Vacanze in Grecia a Patmos, mistica e vitale

Pescando nel mare magnum delle isole greche, Patmos è una delle più particolari. Non solo per la sua conformazione – determinata dall’incontro di tre blocchi rocciosi collegati tra loro da suggestivi corridoi di spiaggia (per una superficie complessiva di circa 34 chilometri quadrati e una lunghezza di appena 23 chilometri) – quanto, soprattutto, per la sua storia.
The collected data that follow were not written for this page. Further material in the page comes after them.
(** * Event-loop test samples (PySide2): a virtual-time model and its properties

    The three sample files drive a toolkit event loop from unittest cases:
    - [leaky_tests.py]: unparented [QTimer.singleShot] timers;
    - [less_leaky_tests.py]: timers parented to a per-test [QObject] that is
      deleted in a cleanup;
    - [example_tests_and_visuals.py]: a [Controller] starting a [Worker]
      thread through a queued connection.

    The test code is embedded function by function.  The toolkit primitives it
    calls (the application object, timers, posted events, deferred deletion,
    the worker thread) are not part of the repository; they are modelled as a
    discrete-event simulation in virtual milliseconds, in which a callback
    takes no time and the loop dispatches the pending entry with the smallest
    due time, the earliest registered one first among equals. *)

From Stdlib Require Import ZArith List Bool Lia PeanoNat.
Import ListNotations.
Local Open Scope Z_scope.

(** ** Callables *)

(** Identity of a toolkit object ([QObject], [QCoreApplication], ...). *)
Definition QObject : Type := nat.
(** * Interview-prep backend: scraper, quiz-schedule generator, notification
      dispatcher and scheduler loop

    A shallow embedding of
      - [backend/app/services/scraper.py]      (module [Scraper]),
      - [backend/app/services/scheduler.py]    (module [Scheduler]),
      - [backend/app/services/notification.py] (module [Notifier]),
    over the tables declared in [backend/app/models].  The methods of
    the three services that the first three modules leave out are in
    [SchedulerRest], [NotifierRest] and [WebScraper], the last over the
    fragments of BeautifulSoup and JSON in [Bs4] and [Json].

    Conventions.
      - A Python [str] is a [string]; [len] is [String.length] (the texts
        of interest are ASCII).
      - A [datetime] is a number of microseconds ([Z]); a [date] is a
        number of days; a [timedelta] is a number of microseconds.
      - A table with an integer primary key is a [gmap Z row]; a table
        read only through filters is a [list row].
      - A coroutine that may raise is a function into [outcome]; code
        that threads the database session, the clock and the logger is
        written in the monad [M] of module [Orm]. *)

From Stdlib Require Import Ascii.
From Stdlib Require String.
From stdpp Require Import gmap strings list fin_maps sorting pretty.

Open Scope Z_scope.

(** ** Python values shared by the three services *)

Module Py.

(** The exceptions that occur in the services.  [CancelledError] derives
    from [BaseException] only; every other one derives from
    [Exception]. *)
Inductive exn : Type :=
| HTTPError (msg : string)
| JSONDecodeError
| MultipleResultsFound
| DBAPIError (msg : string)
| FirebaseError (msg : string)
| CancelledError.

Definition is_Exception (e : exn) : bool :=
  match e with
  | CancelledError => false
  | _ => true
  end.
La leggenda vuole, infatti, che in una delle grotte che puntellano l’isola San Giovanni traesse l’ispirazione necessaria per redigere uno dei testi più controversi della Cristianità: l’Apocalisse.
Proprio in omaggio al santo e alla sua strenua difesa dei valori fondanti del Cristianesimo, su questo stesso punto, un millennio più tardi, venne eretto il Monastero di San Giovanni, fondamentale luogo di culto per l’intera Grecia.

Costruito in un periodo contrassegnato da forti conflitti di fede e da un graduale distacco religioso dell’Asia Minore, il monastero qualificherà Patmos come “roccaforte dell’ortodossia”, come estremo baluardo della Cristianità nel Mediterraneo Orientale; non a caso ancora oggi teatro di cerimonie religiose rimaste formalmente fedeli alla ritualità delle origini.
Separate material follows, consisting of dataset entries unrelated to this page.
(** What one event does to the body mapping. *)
Lemma process_log_entry_bodies data self self' :
  process_log_entry data self = (Ok (), self') →
  bodies self' = from_option (store (bodies self)) (bodies self) (stored_entry data).
Proof.
  unfold process_log_entry, stored_entry, dict_getitem.
  destruct data as [| | | | | |d]; try discriminate.
  destruct (d !! "event") as [ev|]; [|discriminate].
  intros [= <-]. simpl.
  destruct (py_eq_str ev "Scan") eqn:Hev.
  - unfold scan_try, dict_setitem, dict_contains.
    destruct (scan_body d (dict_get d "BodyID" (JInt 0))) as [body|e]; simpl; [|reflexivity].
    destruct (py_key (dict_get d "BodyID" (JInt 0))) as [k|e]; simpl; [|reflexivity].
    destruct (d !! "StarType"); reflexivity.
  - destruct (scan_body d (dict_get d "BodyID" (JInt 0))); [|reflexivity].
    destruct (py_key (dict_get d "BodyID" (JInt 0))); reflexivity.
Qed.

(** X2: the body mapping after a sequence of events is the mapping
    before it with the records of the stored Scan events written to it
    one after the other, each under its key; other events, and Scan
    events that were dropped, leave no trace in it. *)
Theorem process_entries_bodies events : ∀ self self',
  process_entries events self = (Ok (), self') →
  bodies self' = foldl store (bodies self) (omap stored_entry events).
Proof.
  induction events as [|data rest IH]; intros self self' H; cbn [process_entries] in H.
  - injection H as <-. reflexivity.
  - destruct (process_log_entry data self) as [[[]|e] self1] eqn:H1; [|discriminate].
    rewrite (IH _ _ H), (process_log_entry_bodies _ _ _ H1). simpl.
    destruct (stored_entry data); reflexivity.
Qed.

Lemma process_log_entry_dom data self r self' :
  process_log_entry data self = (r, self') →
  dom (bodies self) ⊆ dom (bodies self').
Proof.
  intros H. destruct r as [[]|e].
  - rewrite (process_log_entry_bodies _ _ _ H).
    destruct (stored_entry data) as [[k body]|]; simpl; [|done].
    unfold store. simpl. rewrite dom_insert. clear. set_solver.
  - by destruct (process_log_entry_raise _ _ _ _ H) as (-> & _).
Qed.

(** X3: no event removes a body: whatever the events are, and however
    the processing ends, every key of the mapping before is a key of the
    mapping after. *)
Theorem bodies_never_shrink events : ∀ self r self',
  process_entries events self = (r, self') →
  dom (bodies self) ⊆ dom (bodies self').
Proof.
  induction events as [|data rest IH]; intros self r self' H; cbn [process_entries] in H.
  - by injection H as <- <-.
  - destruct (process_log_entry data self) as [[[]|e] self1] eqn:H1.
    + transitivity (dom (bodies self1)); [exact (process_log_entry_dom _ _ _ _ H1)|].
      exact (IH _ _ _ H).
    + injection H as <- <-. exact (process_log_entry_dom _ _ _ _ H1).
Qed.

(** X4: a stored Scan event can be read back under its key, no other
    key of the mapping is touched, and processing the same event again
    leaves the mapping as it is (the record is replaced in place). *)
Theorem scan_round_trip data self self' k body :
  process_log_entry data self = (Ok (), self') →
  stored_entry data = Some (k, body) →
  bodies self' !! k = Some body
  ∧ (∀ k', k' ≠ k → bodies self' !! k' = bodies self !! k')
  ∧ bodies (process_log_entry data self').2 = bodies self'.
Proof.
  intros H Hstored. pose proof (process_log_entry_bodies _ _ _ H) as Hb.
  rewrite Hstored in Hb. simpl in Hb. unfold store in Hb. simpl in Hb.
  split; [|split].
  - rewrite Hb. apply lookup_insert_eq.
  - intros k' Hne. rewrite Hb. by apply lookup_insert_ne.
  - destruct (process_log_entry data self') as [[[]|e] self2] eqn:H2; simpl.
    + rewrite (process_log_entry_bodies _ _ _ H2), Hstored. simpl. unfold store. simpl.
      rewrite Hb. apply insert_insert_eq.
    + by destruct (process_log_entry_raise _ _ _ _ H2) as (-> & _).
Qed.

(** The record built for an event carries the id it was built for. *)
Lemma scan_body_id d id body : scan_body d id = Ok body → body_id body = id.
Proof.
  unfold scan_body. intros H.
  repeat match type of H with
         | (mbind _ ?m = Ok _) => destruct m; simpl in H; [|discriminate]
         end.
  injection H as <-. reflexivity.
Qed.

Lemma stored_entry_key data k body :
  stored_entry data = Some (k, body) → py_key (body_id body) = Ok k.
Proof.
  unfold stored_entry. destruct data as [| | | | | |d]; try discriminate.
  destruct (d !! "event") as [ev|]; [|discriminate].
  destruct (scan_body d (dict_get d "BodyID" (JInt 0))) as [b|] eqn:Hb; [|discriminate].
  destruct (py_key (dict_get d "BodyID" (JInt 0))) as [k0|] eqn:Hk; [|discriminate].
  destruct (py_eq_str ev "Scan"); [|discriminate].
  intros [= <- <-]. by rewrite (scan_body_id _ _ _ Hb).
Qed.

(** X5: if every record of the mapping sits under the key of its own
    [body_id], it is still so after any sequence of events, however the
    processing ends. *)
Theorem keyed_preserved events : ∀ self r self',
  keyed self →
  process_entries events self = (r, self') →
  keyed self'.
Proof.
  induction events as [|data rest IH]; intros self r self' Hkeyed H;
    cbn [process_entries] in H.
  - by injection H as <- <-.
  - destruct (process_log_entry data self) as [[[]|e] self1] eqn:H1.
    + apply (IH self1 r self'); [|exact H].
      unfold keyed. rewrite (process_log_entry_bodies _ _ _ H1).
      destruct (stored_entry data) as [[k body]|] eqn:Hstored; simpl; [|exact Hkeyed].
      apply map_Forall_insert_2; [exact (stored_entry_key _ _ _ Hstored) | exact Hkeyed].
    + injection H as <- <-.
      by destruct (process_log_entry_raise _ _ _ _ H1) as (-> & _).
Qed.

Lemma star_entry_stored data id :
  star_entry data = Some id →
  ∃ k body, stored_entry data = Some (k, body) ∧ py_key id = Ok k.
Proof.
  unfold star_entry, stored_entry. destruct data as [| | | | | |d]; try discriminate.
  destruct (d !! "event") as [ev|]; [|discriminate].
  destruct (d !! "StarType"); [|discriminate].
  destruct (scan_body d (dict_get d "BodyID" (JInt 0))) as [b|]; [|discriminate].
  destruct (py_key (dict_get d "BodyID" (JInt 0))) as [k|] eqn:Hk; [|discriminate].
  destruct (py_eq_str ev "Scan"); [|discriminate].
  intros [= <-]. eauto.
Qed.

(** X6: if every id of the star list is a key of the body mapping, it
    is still so after any sequence of events that is processed to its
    end. *)
Theorem stars_known_preserved events : ∀ self self',
  stars_known self →
  process_entries events self = (Ok (), self') →
  stars_known self'.
Proof.
  induction events as [|data rest IH]; intros self self' Hknown H;
    cbn [process_entries] in H.
  - by injection H as <-.
  - destruct (process_log_entry data self) as [[[]|e] self1] eqn:H1; [|discriminate].
    apply (IH self1 self'); [|exact H].
    unfold stars_known. rewrite (process_log_entry_stars _ _ _ H1).
    pose proof (process_log_entry_dom _ _ _ _ H1) as Hdom.
    apply Forall_app. split.
    + eapply Forall_impl; [exact Hknown|]. simpl.
      intros id (k & Hk & Hin). exists k. split; [exact Hk|]. clear -Hdom Hin. set_solver.
    + destruct (star_entry data) as [id|] eqn:Hstar; simpl; [|constructor].
      destruct (star_entry_stored _ _ Hstar) as (k & body & Hstored & Hk).
      constructor; [|constructor]. exists k. split; [exact Hk|].
      rewrite (process_log_entry_bodies _ _ _ H1), Hstored. simpl. unfold store. simpl.
      rewrite dom_insert. clear. set_solver.
Qed.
Questo luogo e la grotta che l’ha ispirato (ribattezzata Grotta dell’Apocalisse), indicati dall’Unesco come Patrimonio dell’Umanità, rappresentano due delle principali attrattive di un’isola in cui la purezza del mare e degli scenari basterebbe da sola come qualificante.

Insieme alle acque cristalline di Kambos o alla finissima sabbia di Psili Ammos (solo per citare le due località più celebri), Patmos offre il suggestivo contrasto dei suoi centri principali, la misteriosa e immobile Chora (capoluogo di indiscussa eleganza e una delle poche cittadine dell’Egeo abitate ininterrottamente dalla loro fondazione) e la dinamica e vibrante Skala, collegate tra loro da uno dei sentieri più panoramici dell’isola.

Un contrasto che sintetizza lo spirito di tutto un luogo, contrassegnato senza possibilità di appello da un forte senso mistico, da una radicata tensione al silenzio e alla quiete, ma anche dallo slancio vitale di tutte le isole greche, dal rigoglio e dalla bellezza della loro natura. Un’alchimia a cui è davvero difficile resistere.